A case of the Mondays… on a Wednesday

10/12/2006

Last time I did 2.0 release candidate localization builds, I ran into a problem with the tagging and checkout.
For various reasons, we only tag the locales that we ship for a particular release with the _RELEASE tag. During the build, client.mk checks out every locale specified in all-locales. This has worked beautifully for the 1.5.0.x maintenance series, since the locales we ship aren’t shifting a lot, there aren’t many, if any, new locales on that branch, and if you check out a directory that isn’t tagged, you get… nothing. Exactly what we want, right?
Well, we repeated this process for the 2.0 RCs, and suddenly, the builds started failing with “cvs [checkout aborted]: no such tag ". This was certainly a surprise; “I had just created the tag,” I kept thinking to myself.
“Am I going insane?”
I started debugging it, and was only able to reproduce it once originally. Once I got a checkout going, it seemed to work repeatably, and since I was busy with 2.0 RC 2, I didn’t investigate more.
Well, it happened again with today’s l10n builds. Originally, rhelmer and I thought it may have been a problem of using the wrong CVSROOT, since cvs-mirror.m.o only gets updated every few minutes, and I had just created the tag. This didn’t make a huge amount of sense, as the command is run with -d, to specify the CVSROOT directly. A peek at the source confirms that -d takes precedence over $CVSROOT and CVS/Root. Then I thought maybe it was a compatibility problem. It turns out that we use CVS 1.11.2 on the client side to create release tags; maybe this is so old—it was released in 2003—that it was hiccuping with something server side?
After trying to reproduce this problem for rhelmer, I was only able to reproduce it once before it worked. Again. Something must be modifying the state server-side.
After some experimentation and more source reading, it turns out that an “optimization” introduced in the CVS 1.11 line, so-called “val-tags”, is responsible for the bug.
In a nutshell, when using val-tags, CVS searches for the existence of a tag by 1) looking into val-tags, and then b) looking at the RCS files themselves. This normally isn’t a problem, except in the case where an untagged directory is requested before a tagged directory. In the case of RC2, l10n/af was not part of the release, and therefore untagged, but l10n/ar was tagged.
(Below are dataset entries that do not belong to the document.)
(* ===== verification/VfsCorrect.v ===== *)
(** * What the artifact's VFS promises

    A registration opens one file, of its range alone, and is over; a read of
    the file answers its range's bytes and zeros past them; the URIs are read
    back as the path they were made of. *)

From S2P Require Import Prelude.
From S2P Require Import Texts.
From S2P Require Import Lua.
From S2P Require Import ReadAt.
From S2P Require Import Vfs.

Local Open Scope Z_scope.

(** ** The door *)

Section door.
Context `{Sqlite}.

(** What the process did, the latest first: a registration, and an open with
    the status and the file it answered. *)
Inductive event :=
  | Registers (path : bytes) (fd offset length_ : Z)
  | Opens (name : option filename) (flags : Z) (rc : Z) (file : opened).

Inductive history : list event → vfs_state → Prop :=
  | history_start : history [] vfs_start
  | history_register h st path fd offset length_ st' rc :
      history h st → cosmic_vfs_register st path fd offset length_ = (st', rc) →
      history (Registers path fd offset length_ :: h) st'
  | history_open h st base name flags st' rc file out_flags :
      history h st → in_registry st = Some base →
      vfs_open base st name flags = (st', (rc, file, out_flags)) →
      history (Opens name flags rc file :: h) st'.

(** The registration a history leaves to be opened: the last one of a path
    that fits, if no file of it was opened since. *)
Fixpoint door (h : list event) : option (bytes * cosmic_file) :=
  match h with
  | [] => None
  | Registers path fd offset length_ :: h =>
      if PATH_ROOM <=? Z.of_nat (length (c_string path)) then door h
      else Some (c_string path, CosmicFile offset length_ fd)
  | Opens _ _ _ (Ranged _) :: _ => None
  | Opens _ _ _ _ :: h => door h
  end.

(** The state holds the door's registration. *)
Definition holds_door (st : vfs_state) (d : option (bytes * cosmic_file)) : Prop :=
  match d with
  | Some (path, f) =>
      registered_path st = path ∧
      CosmicFile (registered_offset st) (registered_length st) (registered_fd st) = f
  | None => registered_path st = []
  end.

Lemma register_door st d path fd offset length_ st' rc :
  holds_door st d → cosmic_vfs_register st path fd offset length_ = (st', rc) →
  holds_door st' (if PATH_ROOM <=? Z.of_nat (length (c_string path)) then d
                  else Some (c_string path, CosmicFile offset length_ fd)).
Proof.
  intros Hd. unfold cosmic_vfs_register. destruct (_ <=? _); [by intros [= <- <-]|].
  repeat case_match; intros [= <- <-]; done.
Qed.

(** What an open answers in terms of the door alone. *)
Definition opens_range (d : option (bytes * cosmic_file)) (name : option filename) (flags : Z) (f : cosmic_file) : Prop :=
  ∃ n path, name = Some n ∧ d = Some (path, f) ∧ c_string (fn_path n) = path ∧ path ≠ [] ∧
    fn_parameter n (lit "off") = None ∧ fn_parameter n (lit "len") = None ∧
    Z.land flags SQLITE_OPEN_MAIN_DB ≠ 0 ∧ 0 ≤ f_fd f ∧ 0 < f_offset f ∧ 0 < f_length f.

Lemma open_door base st d name flags st' rc file out_flags :
  holds_door st d → vfs_open base st name flags = (st', (rc, file, out_flags)) →
  match file with
  | Ranged f => opens_range d name flags f ∧ rc = SQLITE_OK ∧ out_flags = Some SQLITE_OPEN_READONLY ∧ holds_door st' None
  | Lower => Z.land flags SQLITE_OPEN_MAIN_DB = 0 ∧ (∀ f, ¬ opens_range d name flags f) ∧ st' = st
  | Unopened => (∀ f, ¬ opens_range d name flags f) ∧ rc = SQLITE_CANTOPEN ∧ st' = st
  end.
Proof.
  intros Hd. unfold vfs_open. destruct (_ || _) eqn:Eparam.
  { intros [= <- <- <- <-]. split; [|done]. intros f (n & path & -> & _ & _ & _ & Hoff & Hlen & _).
    by rewrite Hoff, Hlen in Eparam. }
  destruct (Z.eqb_spec (Z.land flags SQLITE_OPEN_MAIN_DB) 0) as [Hmain|Hmain].
  { destruct (xOpen base name flags). intros [= <- <- <- <-]. split_and!; [done| |done].
    intros f (n & path & Hr). by destruct_and! Hr. }
  destruct name as [n|].
  2: { intros [= <- <- <- <-]. split; [|done]. by intros f (n & path & ? & _). }
  apply orb_false_iff in Eparam as [Hoff%bool_decide_eq_false Hlen%bool_decide_eq_false].
  apply dec_stable in Hoff, Hlen.
  destruct (_ || _) eqn:Epath.
  { intros [= <- <- <- <-]. split; [|done]. intros f (n' & path & [= <-] & -> & Hp & Hne & _).
    destruct Hd as [Hreg _]. rewrite Hreg, bool_decide_eq_false_2, bool_decide_eq_true_2 in Epath by done. done. }
  apply orb_false_iff in Epath as [Hne%bool_decide_eq_false Heq%negb_false_iff%bool_decide_eq_true].
  destruct d as [[path f]|]; [|done]. destruct Hd as [Hreg Hf]. rewrite Hf.
  destruct (_ || _) eqn:Erange.
  - intros [= <- <- <- <-]. split; [|done].
    intros f' (n' & path' & [= <-] & [= <- <-] & _ & _ & _ & _ & _ & Hfd & Ho & Hl).
    rewrite (proj2 (Z.ltb_ge _ _) Hfd), (proj2 (Z.leb_gt _ _) Ho), (proj2 (Z.leb_gt _ _) Hl) in Erange. done.
  - apply orb_false_iff in Erange as [[Hfd%Z.ltb_ge Ho%Z.leb_gt]%orb_false_iff Hl%Z.leb_gt].
    intros [= <- <- <- <-]. split_and!; try done. exists n, path. subst path. by split_and!.
Qed.

Lemma history_door h st : history h st → holds_door st (door h).
Proof.
  induction 1 as [|h st path fd offset length_ st' rc Hh IH Hreg|h st base name flags st' rc file out_flags Hh IH Hbase Hopen];
    [done|by eapply register_door|].
  pose proof (open_door _ _ _ _ _ _ _ _ _ IH Hopen) as Ho. simpl.
  destruct file; [by destruct Ho as (_ & _ & _ & ?)|by destruct Ho as (_ & _ & ->)..].
Qed.

(** C11: whatever was registered and opened before, an open answers a file of a
    range exactly when it asks for the main database under the path of the
    registration the door still holds, with no range in its URI; the file is
    then that registration's, the door holds none from there on, and
    every other open of a main database fails. *)
Theorem door_opens_once h st base name flags st' rc file out_flags :
  history h st → in_registry st = Some base →
  vfs_open base st name flags = (st', (rc, file, out_flags)) →
  (∀ f, file = Ranged f ↔ opens_range (door h) name flags f) ∧
  (∀ f, file = Ranged f → rc = SQLITE_OK ∧ out_flags = Some SQLITE_OPEN_READONLY ∧
     ∀ base' name' flags' st'' rc' file' o,
       vfs_open base' st' name' flags' = (st'', (rc', file', o)) → ∀ f', file' ≠ Ranged f') ∧
  (Z.land flags SQLITE_OPEN_MAIN_DB ≠ 0 → (∀ f, file ≠ Ranged f) → rc = SQLITE_CANTOPEN ∧ st' = st).
Proof.
  intros Hh Hbase Hopen. pose proof (open_door _ _ _ _ _ _ _ _ _ (history_door _ _ Hh) Hopen) as Ho. split_and!.
  - intros f. split; [by intros ->; destruct Ho|]. intros Hr. destruct file as [f'| |].
    + destruct Ho as [(n' & p' & -> & Hd & _) _], Hr as (n & p & _ & Hd' & _). by simplify_eq.
    + by destruct Ho as (_ & []%(λ Hno, Hno f Hr) & _).
    + by destruct Ho as ([]%(λ Hno, Hno f Hr) & _).
  - intros f ->. destruct Ho as (_ & -> & -> & Hclosed). split_and!; [done..|].
    intros base' name' flags' st'' rc' file' o Hnext f' ->.
    pose proof (open_door _ _ None _ _ _ _ _ _ Hclosed Hnext) as [(n & p & _ & [=] & _) _].
  - intros Hmain Hno. destruct file as [f| |]; [by edestruct Hno|by destruct Ho|by destruct Ho].
Qed.

End door.

(** ** Reading the range *)

Section reading.
Context `{Descriptors}.
Context (f : cosmic_file) (content : bytes).
Context `{!@KernelLaws (descriptor (f_fd f)) content}.

(** The range lies inside the file, as the decoder of the artifact found. *)
Definition inside : Prop :=
  0 ≤ f_offset f ∧ 0 ≤ f_length f ∧ f_offset f + f_length f ≤ Z.of_nat (length content).

(** The database: the bytes of the range. *)
Definition database : bytes := slice content (f_offset f) (f_length f).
They were checked out in that [alphabetical] order.
Running “cvs co l10n/af l10n/ar” will repeatably produce the (incorrect) “invalid tag” error until you run “cvs co l10n/ar” (or some other checkout for which the tag does exist first. This adds the tag to the “val-tags” file, and after that point, CVS will check the val-tags file first, to see the that tag does indeed exist, and then traverse all of the directories you’ve listed, instead of the first one.
All the gory, buggy details are in tag.c‘s tag_check_valid(), which, based upon my very cursory reading of the source code, still exists in CVS 1.11.22.
While reading through the source, I was surprised at the number of comments that… didn’t inspire confidence:

/* FIXME: This routine doesn't seem to do any locking whatsoever
(and it is called from places which don't have locks in place).
If two processes try to write val-tags at the same time, it would
seem like we are in trouble.  */
/* FIXME: should check errors somehow (add dbm_error to myndbm.c?).*/

But, unlike so many other open source projects, at least we have…

/* warm fuzzies */
if (!really_quiet)

I think the moral of today’s story is: open source is cool because you can look at the source… but if you ever do, there’s a very real chance you could become very depressed.
Or scared.
Or both1,2.

***

In mostly unrelated4 news, today is National Coming Out Day.
I only remembered this because I was walking around Google’s campus and saw a sign noting it.
It always seems to sneak up on me every year5.
___________________________
1 Which makes me wonder how much of our source has “gems” like that…
2 I’m sure at least someone out there is asking “So, Bigshot where’s the patch then?” Well, I spent a some time looking at this… and decided that I couldn’t spend anymore time wrapping my brain around a function (start_recursion) that calls yet another long function (do_recursion), especially when it seems that most of the CVS devs don’t either3
3update.c says /* FIXME-twp: the arguments to start_recursion make me dizzy. This function call was copied from the update_fileproc call that follows it; someone should make sure that I did it right. */
4 Read “completely”
5 It’s much like MMLRD, but on a yearly scale…